Вглядимся, однако, внимательнее в самого Смелякова. Его малой родиной была Волынь — крайняя западная окраина царской России (ныне Украина). Большую часть свободной от арестов, войн, лагерей и ссылок жизни он провел в Москве — наиболее космополитичном городе страны. Его первыми наставниками в поэзии были евреи Эдуард Багрицкий и Михаил Светлов. Первыми публикаторами также были евреи – Ефим Зозуля и Михаил Кольцов. Героинями лучших, по наиболее распространенному мнению, стихов были две еврейки — Любка Фейгельман и названная жидовкой комиссарка Гражданской войны. Неприкасаемым кумиром всей жизни — человек неопределенной национальности Владимир Ильич Ленин: «Знамена великих сражений, / пожары Гражданской войны…/ Как смысл человечества, Ленин / стоит на трибуне страны. / Я в грозных рядах растворяюсь, / я ветром победы дышу / и, с митинга в бой отправляясь, / восторженно шапкой машу». Верующим Смеляков себя не считал, в церковь не ходил, Богу не молился. Множество его произведений — чистой воды социалистический реализм, имеющий с великой русской литературой общего меньше, чем с переведенными Пастернаком пьесами Шекспира. Возьмем, к примеру, хоть это: «Мне нынче вспомнились невольно, / сквозь времени далекий гул, / те дни, когда у входа в Смольный / стоял китайский караул. / Как это важно, что вначале, / морозной питерской зимой, / сыны Китая охраняли / штаб Революции самой…»
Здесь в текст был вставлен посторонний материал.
(** The rows at the end are those before, or those the body left. *)
Lemma with_quarantine_db {A} (body : M SFrame A) wrap finish w r w' :
  with_quarantine body wrap finish w = (r, w') →
  w_db w' = w_db w ∨ ∃ w0 summary f, w_db w0 = w_db w ∧
    body {| sf_world := w0; sf_staged := [] |} = (Ok summary, f) ∧ w_db w' = w_db (sf_world f).
Proof.
  unfold with_quarantine, atomic_service.
  set (w0 := w <| w_depth := S (w_depth w) |>).
  change ({| sf_world := w; sf_staged := [] |} <| sf_world ::= λ w, w <| w_depth := S (w_depth w) |> |>)
    with ({| sf_world := w0; sf_staged := [] |}).
  destruct (body {| sf_world := w0; sf_staged := [] |}) as [rb f] eqn:Eb. simpl sf_world.
  destruct (atomic_const rb (sf_world f) w) as (w1 & Ea & _ & Hd1 & _). rewrite Ea.
  destruct rb as [summary|e]; simpl; rewrite M_bind_run.
  - destruct (purge_staged (sf_staged f) w1) as [y w2] eqn:E.
    pose proof (keeps_purge_staged (λ db, db = w_db w1) _ _ _ _ E eq_refl) as Hd2.
    intros Hm. right. exists w0, summary, f. split_and!; [done..|].
    assert (w' = w2) as -> by (destruct y; by injection Hm). etrans; [exact Hd2|exact Hd1].
  - destruct (restore_staged (sf_staged f) w1) as [y w2] eqn:E.
    pose proof (keeps_restore_staged (λ db, db = w_db w1) _ _ _ _ E eq_refl) as Hd2.
    intros Hm. left. assert (w' = w2) as -> by (destruct y; by injection Hm).
    etrans; [exact Hd2|exact Hd1].
Qed.

Lemma keeps_with_quarantine {A} I (body : M SFrame A) wrap finish :
  keeps (sf_inv I) body → keeps (db_inv I) (with_quarantine body wrap finish).
Proof.
  intros Hb w r w' Hm HI. unfold db_inv in *.
  apply with_quarantine_db in Hm as [->|(w0 & s & f & Hd & Hf & ->)]; [done|].
  apply (Hb _ _ _ Hf). unfold sf_inv. simpl. by rewrite Hd.
Qed.

Lemma with_quarantine_run {A} (body : M SFrame A) wrap finish w r w' :
  storage_ok (w_files w) → only_stages body w → with_quarantine body wrap finish w = (r, w') →
  storage_ok (w_files w') ∧
  match r with
  | Err e => w_db w' = w_db w ∧ ∃ failed e0, e = wrap failed e0 ∧
      (failed = false → ∀ l, object (w_files w') l = object (w_files w) l) ∧
      ∃ w0 f, w_db w0 = w_db w ∧ w_files w0 = w_files w ∧ w_remote w0 = w_remote w ∧
        body {| sf_world := w0; sf_staged := [] |} = (Err e0, f) ∧
        w_remote w' = w_remote (sf_world f)
  | Ok res => ∃ w0 summary f failures, res = finish summary failures ∧ w_db w0 = w_db w ∧
      w_files w0 = w_files w ∧
      body {| sf_world := w0; sf_staged := [] |} = (Ok summary, f) ∧
      w_db w' = w_db (sf_world f) ∧
      (∀ l, is_Some (object (w_files w) l) → (∀ k, k ∈ (sf_staged f).*1 → loc_of k ≠ Some l) →
         object (w_files w') l = object (w_files w) l) ∧
      w_remote w0 = w_remote w ∧ w_remote w' = w_remote (sf_world f)
  end.
Proof.
  intros Hok Hbody Hm. unfold with_quarantine, atomic_service in Hm.
  set (w0 := w <| w_depth := S (w_depth w) |>).
  assert (w_db w0 = w_db w ∧ w_files w0 = w_files w) as [Hd0 Hf0] by done.
  change ({| sf_world := w; sf_staged := [] |} <| sf_world ::= λ w, w <| w_depth := S (w_depth w) |> |>)
    with ({| sf_world := w0; sf_staged := [] |}) in Hm.
  destruct (body {| sf_world := w0; sf_staged := [] |}) as [rb f] eqn:Eb.
  destruct (Hbody w0 rb f Hd0 Hf0 Eb) as [Hokf Hmv].
  assert (located (sf_staged f)) as Hloc by (intros k k' Hk; by eapply moved_located).
  simpl sf_world in Hm. destruct (atomic_const rb (sf_world f) w) as (w1 & Ea & Hf1 & Hd1 & Hr1).
  rewrite Ea in Hm. rewrite <-Hf1 in Hokf.
  assert (moved (sf_staged f) (objects_of w) (objects_of w1)) as Hmv1 by by rewrite Hf1.
  destruct rb as [summary|e]; simpl in Hm, Hd1; rewrite M_bind_run in Hm.
  - destruct (purge_staged_run (sf_staged f) 0 w1 Hokf Hloc)
      as (m & w2 & Hrun & Hd & Hok2 & _ & Ho & _).
    pose proof (purge_staged_remote (w_remote w1) _ _ _ _ Hrun eq_refl) as Hr2. cbv beta in Hr2.
    unfold purge_staged in Hm. rewrite Hrun in Hm. injection Hm as <- <-.
    split; [done|]. exists w0, summary, f, m. split_and!; try done; [by rewrite Hd| |by rewrite Hr2].
    intros l Hl Hk. destruct (moved_keeps _ _ _ _ Hmv1 Hl Hk) as [Hl1 Hl2].
    by rewrite Ho, Hl1.
  - destruct (restore_staged_run (sf_staged f) false w1 Hokf Hloc)
      as (b & w2 & Hrun & Hd & Hok2 & _ & Hback).
    pose proof (restore_staged_remote (w_remote w1) _ _ _ _ Hrun eq_refl) as Hr2. cbv beta in Hr2.
    unfold restore_staged in Hm. rewrite Hrun in Hm. injection Hm as <- <-.
    split; [done|]. split; [by rewrite Hd|]. exists b, e. split_and!; [done| |].
    + intros Hb. by apply (Hback (objects_of w)).
    + exists w0, f. split_and!; try done. by rewrite Hr2.
Qed.
End staging.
Сказанное, однако, не означает, что Ярослав Смеляков не был носителем русского национального сознания — недоразвитого, малоподвижного, и, тем не менее, русского. Лучшей страной мира (хотя кроме СССР, не считая финского плена, не был нигде) он искренне считал Советский Союз, который часто именовал Россией и Русью. Он мало ценил жизнь — и свою, и окружающих. Пьянство и несдержанность языка были немаловажными причинами его арестов. Матерная брань — неотъемлемой спутницей жизни. Материальные блага, после ХХ съезда посыпавшиеся на него как из рога изобилия, считал вполне заслуженными, быстро освоился с новым, почти сановным положением и в отношениях с властью стал абсолютно сервильным…
Как хотите, Юрий Визбор как человек и творец мне намного ближе и дороже. Процесс смены душ, о котором писал Гумилев, сопровождался в нем кипением жаждущего знаний недюжинного ума и ростом поэтического, артистического и музыкального талантов. К сожалению, со Смеляковым, к началу 50-х вступившим в относительно мирную и благополучную пору жизни, ничего подобного не происходило. Страдая известной «русской болезнью», он, как и обещал в своем знаменитом стихотворении, обращаться к врачам не стал и умер в возрасте 60 лет, по меткому выражению Дмитрия Быкова, «непоправимо изуродованным человеком».